I could have written this post today. After a LONG dry spell on my part, I finally decided it isn't fair to withhold sex from my husband, no matter what. So I came back with a bang. Two recent escapades involved me tying him up and having my way with him, which he totally enjoyed, and watching porn with him while tending to "him". That, among other things, made me think I have REALLY put in an effort to not be this stagnant wife that just lays there..... I love sex too, and I told him that he wasn't fulfilling me sexually and he had to step it up. Basically, I wanted more flirting during the day. I wanted to feel like he desired me and wasn't just trying to squeeze in a quickie. After my efforts, I thought I would be repaid. NOPE. Saturday we had NO kids, which never happens. I probably should have cleaned the house (if you read my recent post you know what i'm talking about) but instead, I primped myself and got all cute for him. Guess what? He was so pissed about the house not being clean he didn't even try to put a move on me. So then I told him how it wasn't fair and blah blah blah, so he tackles me.....AFTER I said something. It wasn't spectacular, given the circumstances, so I thought he would make it up to me last night. Nope. Didn't lay a finger on me. Instead, I laid in bed sexually frustrated for two hours then finally just passed out. I told him this morning, do NOT come asking me for a BJ or a quickie at the last minute when the kids are running rampant and I have a billion things to do. It's not fair. Oh, he had NO PROBLEM initiating CONSTANTLY when I just wasn't feeling it. Now I got my groove back and he expects me to do all the work, unless of course, it's a quickie before work. Sorry but that's just not happening. I am willing to get as freaky as he wants and I am willing to do quickies when he wants but ONLY if he puts in some effort too. I'm now just going to put in the amount of effort he puts in. Doesn't matter right now anyways as I feel an infection coming on (damn pregnancy)......


----------



## karma*girl (Apr 28, 2012)

He totally should, I agree! He told me yesterday that it's just part of life, which is somewhat true..stress happens & can affect us.
I said, so basically all of those other things are higher priority..he said he HAS to do those things!

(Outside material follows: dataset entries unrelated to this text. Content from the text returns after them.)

(* ===== verification/CTime.v ===== *)
(** * Calendar time of the C library

    Models the calendar part of [rt-thread/components/libc/compilers/common/ctime.c]:
    [__isleap], [gmtime_r], [localtime_r], [timegm], [mktime], [asctime_r] and [ctime_r].
    [time_t] and the [int] fields of [struct tm] are integers; the divisions are those of
    C, towards zero.  A null pointer is not modelled ([gmtime_r] reads through the pointer
    before it tests it). *)

From Stdlib Require Import ZArith Lia Bool.
From stdpp Require Import base tactics numbers list option.
From S2P Require Import Prelude.

Open Scope Z_scope.

(** Seconds per day. *)
Definition SPD : Z := 24 * 60 * 60.

(** Days before each month, and in the year; no leap year. *)
Definition __spm : list Z :=
  [0; 31; 31 + 28; 31 + 28 + 31; 31 + 28 + 31 + 30; 31 + 28 + 31 + 30 + 31;
   31 + 28 + 31 + 30 + 31 + 30; 31 + 28 + 31 + 30 + 31 + 30 + 31;
   31 + 28 + 31 + 30 + 31 + 30 + 31 + 31; 31 + 28 + 31 + 30 + 31 + 30 + 31 + 31 + 30;
   31 + 28 + 31 + 30 + 31 + 30 + 31 + 31 + 30 + 31;
   31 + 28 + 31 + 30 + 31 + 30 + 31 + 31 + 30 + 31 + 30;
   31 + 28 + 31 + 30 + 31 + 30 + 31 + 31 + 30 + 31 + 30 + 31].

Record tm : Type := mkTm {
  tm_sec : Z; tm_min : Z; tm_hour : Z; tm_mday : Z; tm_mon : Z; tm_year : Z;
  tm_wday : Z; tm_yday : Z; tm_isdst : Z
}.

Definition __isleap (year : Z) : bool :=
  (Z.rem year 4 =? 0) && (negb (Z.rem year 100 =? 0) || (Z.rem year 400 =? 0)).

(** [for (i = 1970;; ++i)]: the year and the days left.  A year takes at least 365 days,
    so [work / 365] turns and one more are enough. *)
Fixpoint find_year (fuel : nat) (i work : Z) : option (Z * Z) :=
  match fuel with
  | O => None
  | S fuel' =>
      let k := if __isleap i then 366 else 365 in
      if k <=? work then find_year fuel' (i + 1) (work - k) else Some (i, work)
  end.

(** [for (i = 11; i && (__spm[i] > work); --i)] *)
Fixpoint find_month (i : nat) (work : Z) : option Z :=
  match i with
  | O => Some 0
  | S i' =>
      d ← znth __spm (Z.of_nat i);
      if work <? d then find_month i' work else Some (Z.of_nat i)
  end.

Definition gmtime_r (timep : Z) : option tm :=
  let work := Z.rem timep SPD in
  let sec := Z.rem work 60 in
  let work := Z.quot work 60 in
  let min := Z.rem work 60 in
  let hour := Z.quot work 60 in
  let work := Z.quot timep SPD in
  let wday := Z.rem (4 + work) 7 in
  '(i, work) ← find_year (Z.to_nat (work / 365 + 1)) 1970 work;
  let '(mday, work') :=
    if __isleap i && (58 <? work) then ((if work =? 59 then 2 else 1), work - 1) else (1, work) in
  m ← find_month 11 work';
  d ← znth __spm m;
  Some (mkTm sec min hour (mday + (work' - d)) m (i - 1900) wday work 0).

Definition localtime_r (tz t : Z) : option tm := gmtime_r (t + tz * 3600).

(** [while (t->tm_mday > __spm[1 + t->tm_mon])]: the day, month and year it ends with. *)
Fixpoint carry_days (fuel : nat) (mday mon year : Z) : option (Z * Z * Z) :=
  match fuel with
  | O => None
  | S fuel' =>
      d ← znth __spm (1 + mon);
      if d <? mday then
        let mday := if (mon =? 1) && __isleap (year + 1900) then mday - 1 else mday in
        d ← znth __spm mon;
        let mday := mday - d in
        let mon := mon + 1 in
        if 11 <? mon then carry_days fuel' mday 0 (year + 1) else carry_days fuel' mday mon year
      else Some (mday, mon, year)
  end.

(** Leap days of the years from 1970 on that the division by four counts too many. *)
Definition century_days (years : Z) : Z :=
  if 131 <=? years then
    let y := Z.quot (years - 131) 100 in
    let q := Z.land y 3 in
    Z.shiftr y 2 * 3 + 1 + (if q =? 3 then q - 1 else q)
  else 0.

Definition EFAULT : Z := 14.
Definition EINVAL : Z := 22.

(** The result, the structure as [timegm] leaves it and the error number it sets, if any;
    [None] when a month is out of the table. *)
Definition timegm (fuel : nat) (t : tm) : option (Z * tm * option Z) :=
  let years := tm_year t - 70 in
  let '(min, sec) := if 60 <? tm_sec t
                     then (tm_min t + Z.quot (tm_sec t) 60, Z.rem (tm_sec t) 60)
                     else (tm_min t, tm_sec t) in
  let '(hour, min) := if 60 <=? min then (tm_hour t + Z.quot min 60, Z.rem min 60)
                      else (tm_hour t, min) in
  let '(mday, hour) := if 24 <=? hour then (tm_mday t + Z.quot hour 24, Z.rem hour 24)
                       else (tm_mday t, hour) in
  let '(year, mon) := if 12 <=? tm_mon t then (tm_year t + Z.quot (tm_mon t) 12, Z.rem (tm_mon t) 12)
                      else (tm_year t, tm_mon t) in
  '(mday, mon, year) ← carry_days fuel mday mon year;
  if year <? 70 then Some (-1, mkTm sec min hour mday mon year (tm_wday t) (tm_yday t) (tm_isdst t), Some EINVAL)
  else
    let day := years * 365 + Z.quot (years + 1) 4 - century_days years in
    d ← znth __spm mon;
    let yday := d + mday - 1 + (if __isleap (year + 1900) && (1 <? mon) then 1 else 0) in
    let day := day + yday in
    Some (((day * 24 + hour) * 60 + min) * 60 + sec,
          mkTm sec min hour mday mon year (Z.rem (day + 4) 7) yday (tm_isdst t), None).

Definition mktime (tz : Z) (fuel : nat) (t : tm) : option (Z * tm * option Z) :=
  '(r, t, e) ← timegm fuel t; Some (r - 3600 * tz, t, e).

(** ** Text *)

(** "Sun Mon Tue Wed Thu Fri Sat " and "Jan Feb ... Dec ", four characters each. *)
Definition days : list Z :=
  [83; 117; 110; 32; 77; 111; 110; 32; 84; 117; 101; 32; 87; 101; 100; 32; 84; 104; 117; 32;
   70; 114; 105; 32; 83; 97; 116; 32].
Definition months : list Z :=
  [74; 97; 110; 32; 70; 101; 98; 32; 77; 97; 114; 32; 65; 112; 114; 32; 77; 97; 121; 32;
   74; 117; 110; 32; 74; 117; 108; 32; 65; 117; 103; 32; 83; 101; 112; 32; 79; 99; 116; 32;
   78; 111; 118; 32; 68; 101; 99; 32].

Definition num2str (i : Z) : list Z := [u8 (Z.quot i 10 + 48); u8 (Z.rem i 10 + 48)].

(** [rt_memcpy(buf, &s[4 * i], sizeof(int))] *)
Definition word4 (s : list Z) (i : Z) : option (list Z) :=
  if i <? 0 then None else Some (take 4 (drop (Z.to_nat (4 * i)) s)).

(** A leading zero of the day is a blank. *)
Definition blank_zero (l : list Z) : list Z :=
  match l with c :: l' => (if c =? 48 then 32 else c) :: l' | [] => [] end.

(** The 26 characters, the final NUL included; out of the tables, Sunday, January and the
    year 2000 are written. *)
Definition asctime_r (t : tm) : option (list Z) :=
  let bad := (28 <=? 4 * tm_wday t) || (48 <=? 4 * tm_mon t) in
  d ← word4 days (if bad then 0 else tm_wday t);
  m ← word4 months (if bad then 0 else tm_mon t);
  let year := if bad then 2000 else tm_year t + 1900 in
  Some (d ++ m ++ blank_zero (num2str (tm_mday t)) ++ [32] ++ num2str (tm_hour t) ++ [58] ++
        num2str (tm_min t) ++ [58] ++ num2str (tm_sec t) ++ [32] ++
        num2str (Z.quot year 100) ++ num2str (Z.rem year 100) ++ [10; 0]).

Definition ctime_r (tz tim : Z) : option (list Z) :=
  t ← localtime_r tz tim; asctime_r t.

(** "Wed Jun 30 21:49:08 1993", the example of the source. *)
Lemma ctime_example :
  ctime_r 0 741476948 =
    Some [87; 101; 100; 32; 74; 117; 110; 32; 51; 48; 32; 50; 49; 58; 52; 57; 58; 48; 56; 32;
          49; 57; 57; 51; 10; 0].
Proof. vm_compute. reflexivity. Qed.

(** ** Years *)

Definition year_days (y : Z) : Z := if __isleap y then 366 else 365.

(** The day number of the first of January of 1970 + [k]. *)
Fixpoint start (k : nat) : Z :=
  match k with
  | O => 0
  | S k' => start k' + year_days (1970 + Z.of_nat k')
  end.

Lemma year_days_bounds y : 365 <= year_days y <= 366.
Proof. unfold year_days. case_match; lia. Qed.

Lemma start_bounds k : 365 * Z.of_nat k <= start k.
Proof.
  induction k as [|k IH]; [done|]. cbn [start].
  pose proof (year_days_bounds (1970 + Z.of_nat k)). lia.
Qed.

Lemma start_mono j k : (j <= k)%nat -> start j <= start k.
Proof.
  induction 1 as [|k _ IH]; [lia|]. cbn [start].
  pose proof (year_days_bounds (1970 + Z.of_nat k)). lia.
Qed.

(** Every day lies in a year. *)
Lemma year_of_day n d : 0 <= d < start n -> exists k, (k < n)%nat /\ start k <= d < start (S k).
Proof.
  induction n as [|n IH]; intros [H0 H1]; [cbn in H1; lia|].
  destruct (Z.lt_ge_cases d (start n)) as [Hlt|Hge].
  - destruct (IH (conj H0 Hlt)) as (k & Hk & Hd). exists k. split; [lia|done].
  - exists n. split; [lia|done].
Qed.

Lemma find_year_from n k fuel d :
  (forall j, (j < n)%nat -> start (S (k + j)) <= d) ->
  find_year (n + fuel) (1970 + Z.of_nat k) (d - start k)
  = find_year fuel (1970 + Z.of_nat (k + n)) (d - start (k + n)).
Proof.
  revert k. induction n as [|n IH]; intros k Hk.
  - by rewrite Nat.add_0_r.
  - cbn [Nat.add find_year]. fold (year_days (1970 + Z.of_nat k)).
    specialize (Hk 0%nat ltac:(lia)) as H0. rewrite Nat.add_0_r in H0. cbn [start] in H0.
    destruct (Z.leb_spec (year_days (1970 + Z.of_nat k)) (d - start k)); [|lia].
    replace (1970 + Z.of_nat k + 1) with (1970 + Z.of_nat (S k)) by lia.
    replace (d - start k - year_days (1970 + Z.of_nat k)) with (d - start (S k)) by (cbn [start]; lia).
    rewrite IH.
    + by replace (S k + n)%nat with (k + S n)%nat by lia.
    + intros j Hj. specialize (Hk (S j) ltac:(lia)).
      by replace (S (S k + j)) with (S (k + S j)) by lia.
Qed.

Lemma find_year_run k d :
  start k <= d < start (S k) ->
  find_year (Z.to_nat (d / 365 + 1)) 1970 d = Some (1970 + Z.of_nat k, d - start k).
Proof.
  intros [H0 H1]. pose proof (start_bounds k).
  assert (Hf : exists f, Z.to_nat (d / 365 + 1) = (k + S f)%nat).
  { exists (Z.to_nat (d / 365 + 1) - k - 1)%nat.
    assert (Z.of_nat k <= d / 365) by (apply Z.div_le_lower_bound; lia). lia. }
  destruct Hf as [f ->]. pose proof (find_year_from k 0 (S f) d) as Hrun.
  cbn [start Z.of_nat Nat.add] in Hrun. rewrite Z.add_0_r, Z.sub_0_r in Hrun. rewrite Hrun.
  - cbn [find_year]. fold (year_days (1970 + Z.of_nat k)). cbn [start] in H1.
    by destruct (Z.leb_spec (year_days (1970 + Z.of_nat k)) (d - start k)); [lia|].
  - intros j Hj. pose proof (start_mono (S j) k ltac:(lia)). cbn in *. lia.
Qed.

(** The day number [timegm] computes, up to the year 2099. *)
Lemma start_closed k :
  (k < 130)%nat ->
  start k = Z.of_nat k * 365 + Z.quot (Z.of_nat k + 1) 4 - century_days (Z.of_nat k).
Proof.
  intros Hk.
  assert (H : forallb (fun k => start k =? Z.of_nat k * 365 + Z.quot (Z.of_nat k + 1) 4
                                  - century_days (Z.of_nat k)) (seq 0 130) = true)
    by (vm_compute; reflexivity).
  rewrite forallb_forall in H. apply Z.eqb_eq, H, in_seq. lia.
Qed.

(** ** Days of a year *)

(** Month and day of the month, as [gmtime_r] finds them. *)
Definition month_day (leap : bool) (work : Z) : option (Z * Z) :=
  let '(mday, work') :=
    if leap && (58 <? work) then ((if work =? 59 then 2 else 1), work - 1) else (1, work) in
  m ← find_month 11 work';
  d ← znth __spm m;
  Some (m, mday + (work' - d)).

Definition month_day_ok (leap : bool) (r : Z) : bool :=
  match month_day leap r with
  | Some (m, mday) =>
      match znth __spm m, znth __spm (1 + m) with
      | Some d, Some d' =>
          (0 <=? m) && (m <=? 11) && (1 <=? mday) && (mday <=? 31) && (mday <=? d') &&
          (d + mday - 1 + (if leap && (1 <? m) then 1 else 0) =? r)
      | _, _ => false
      end
  | None => false
  end.

Lemma month_day_run (leap : bool) r :
  0 <= r < (if leap then 366 else 365) -> month_day_ok leap r = true.
Proof.
  intros Hr.
  assert (H : forall b, forallb (month_day_ok b) (seqZ 0 (if b then 366 else 365)) = true)
    by (intros []; vm_compute; reflexivity).
  specialize (H leap). rewrite forallb_forall in H. apply H, list_elem_of_In, elem_of_seqZ. lia.
Qed.

Lemma gmtime_day t k :
  0 <= t -> start k <= t / SPD < start (S k) ->
  gmtime_r t =
    '(m, mday) ← month_day (__isleap (1970 + Z.of_nat k)) (t / SPD - start k);
    Some (mkTm (t mod SPD mod 60) (t mod SPD / 60 mod 60) (t mod SPD / 3600) mday m
            (1970 + Z.of_nat k - 1900) ((4 + t / SPD) mod 7) (t / SPD - start k) 0).
Proof.
  intros Ht Hk. unfold gmtime_r, month_day.
  assert (Hs : 0 < SPD) by done. pose proof (Z.mod_pos_bound t SPD Hs).
  assert (0 <= t / SPD) by (apply Z.div_pos; lia).
  rewrite (Z.rem_mod_nonneg t SPD), (Z.quot_div_nonneg t SPD) by lia.
  rewrite (Z.rem_mod_nonneg (t mod SPD)), (Z.quot_div_nonneg (t mod SPD)) by lia.
  assert (0 <= t mod SPD / 60) by (apply Z.div_pos; lia).
  rewrite (Z.rem_mod_nonneg (t mod SPD / 60)), (Z.quot_div_nonneg (t mod SPD / 60)) by lia.
  rewrite Z.div_div by lia. change (60 * 60) with 3600.
  rewrite (Z.rem_mod_nonneg (4 + _)) by lia.
  rewrite (find_year_run k) by done. cbn [mbind option_bind]. cbv beta iota.
  match goal with |- context [if ?b then ((if _ =? 59 then 2 else 1), ?x) else ?y] =>
    generalize (if b then ((if t / SPD - start k =? 59 then 2 else 1), x) else y) end.
  intros [mday work'].
  destruct (find_month 11 work') as [m|]; [|done]. cbn [mbind option_bind].
  by destruct (znth __spm m).
Qed.

(** [timegm] inverts [gmtime_r] for the years 1970 to 2099. *)
Lemma gmtime_timegm t :
  0 <= t < start 130 * SPD ->
  exists r, gmtime_r t = Some r /\
    (forall f wday yday dst, timegm (S f) (mkTm (tm_sec r) (tm_min r) (tm_hour r) (tm_mday r) (tm_mon r)
                           (tm_year r) wday yday dst) = Some (t, mkTm (tm_sec r) (tm_min r) (tm_hour r)
                           (tm_mday r) (tm_mon r) (tm_year r) (Z.rem (t / SPD + 4) 7)
                           (tm_yday r) dst, None)) /\
    0 <= tm_sec r < 60 /\ 0 <= tm_min r < 60 /\ 0 <= tm_hour r < 24 /\
    1 <= tm_mday r <= 31 /\ 0 <= tm_mon r <= 11 /\
    exists k, tm_year r = 70 + Z.of_nat k /\ start k <= t / SPD < start (S k).
Proof.
  intros Ht. assert (Hs : SPD = 86400) by done.
  assert (Hd : 0 <= t / SPD < start 130).
  { split; [apply Z.div_pos; lia|apply Z.div_lt_upper_bound; lia]. }
  destruct (year_of_day 130 (t / SPD) Hd) as (k & Hk & Hkd).
  rewrite (gmtime_day t k) by (lia || done). set (y := 1970 + Z.of_nat k) in *.
  assert (Hr : 0 <= t / SPD - start k < if __isleap y then 366 else 365).
  { cbn [start] in Hkd. fold y in Hkd. unfold year_days in Hkd. destruct (__isleap y); lia. }
  apply month_day_run in Hr. unfold month_day_ok in Hr.
  destruct (month_day (__isleap y) (t / SPD - start k)) as [[m mday]|]; [|done].
  destruct (znth __spm m) as [d|] eqn:Ed; [|done].
  destruct (znth __spm (1 + m)) as [d'|] eqn:Ed'; [|done].
  rewrite !andb_true_iff in Hr. destruct Hr as (((((H1 & H2) & H3) & H4) & H5) & H6).
  apply Z.leb_le in H1, H2, H3, H4, H5. apply Z.eqb_eq in H6.
  cbn [mbind option_bind]. eexists. split; [reflexivity|].
  cbn [tm_sec tm_min tm_hour tm_mday tm_mon tm_year tm_yday].
  pose proof (Z.mod_pos_bound (t mod SPD) 60 ltac:(lia)) as Hsec.
  pose proof (Z.mod_pos_bound (t mod SPD / 60) 60 ltac:(lia)) as Hmin.
  pose proof (Z.mod_pos_bound t SPD ltac:(lia)) as Htod.
  assert (Hhour : 0 <= t mod SPD / 3600 < 24).
  { split; [apply Z.div_pos; lia|apply Z.div_lt_upper_bound; lia]. }
  split; [|split_and!; try lia; exists k; split; [unfold y; lia|done]].
  intros f wday yday dst. unfold timegm. cbn [tm_sec tm_min tm_hour tm_mday tm_mon tm_year tm_isdst tm_wday tm_yday].
  destruct (Z.ltb_spec 60 (t mod SPD mod 60)); [lia|].
  destruct (Z.leb_spec 60 (t mod SPD / 60 mod 60)); [lia|].
  destruct (Z.leb_spec 24 (t mod SPD / 3600)); [lia|].
  destruct (Z.leb_spec 12 m); [lia|].
  cbn [carry_days]. rewrite Ed'. cbn [mbind option_bind].
  destruct (Z.ltb_spec d' mday); [lia|]. cbn [mbind option_bind].
  destruct (Z.ltb_spec (y - 1900) 70); [unfold y in *; lia|]. rewrite Ed. cbn [mbind option_bind].
  replace (y - 1900 + 1900) with y by lia. rewrite H6.
  replace (y - 1900 - 70) with (Z.of_nat k) by (unfold y; lia).
  rewrite <-start_closed by lia.
  replace (start k + (t / SPD - start k)) with (t / SPD) by lia.
  do 3 f_equal. rewrite Hs in *. Z.div_mod_to_equations. lia.
Qed.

But me, he doesn't HAVE to do..in terms of sex. He said it's not that important. Damn. I feel like such a guy because sex is love to me.
I got pretty upset & he felt really bad. I don't cry very much, so it means something when I do.

He did tell me that he thinks we should carve more time for eachother a couple times a week, to connect..so I can say he feels guilty & wants to try to make me happy.
He took me out last night- wined me, dined me, but did not 69 me...

Honestly, I rather be intimate often than anything else, but I do appreciate what he offers right now & tell him... I've also been trying to NOT be clingy or upset at all.
That's why I'm totally unloading here & not on him. More pressure will push the man away, I know it.
_Posted via Mobile Device_


----------



## karma*girl (Apr 28, 2012)

I think our guys are the kind that NEED that chase, right!? 
Seems like once we show interest, it's not that enticing anymore. Ugh!
I'm so irritated! 
kl- I have strongly identified with many of your posts..I'm sorry we are in this boat, but it feels a little better knowing we aren't alone!

Marriage counseling could be in order, although, I feel like in general things are fundamentally good.
Sometimes our communication really misses the mark.
_Posted via Mobile Device_


----------



## SimplyAmorous (Nov 25, 2009)

> *leopardprint said*: Some men like women who are forward and take initiative. For others, the same thing is a turn off for them. Some men enjoy the "chase" and want to pursue their women, even if it is their wife.


I've noticed many men talk like that, they LOVE subtle but not aggressive....it only puts them under pressure. 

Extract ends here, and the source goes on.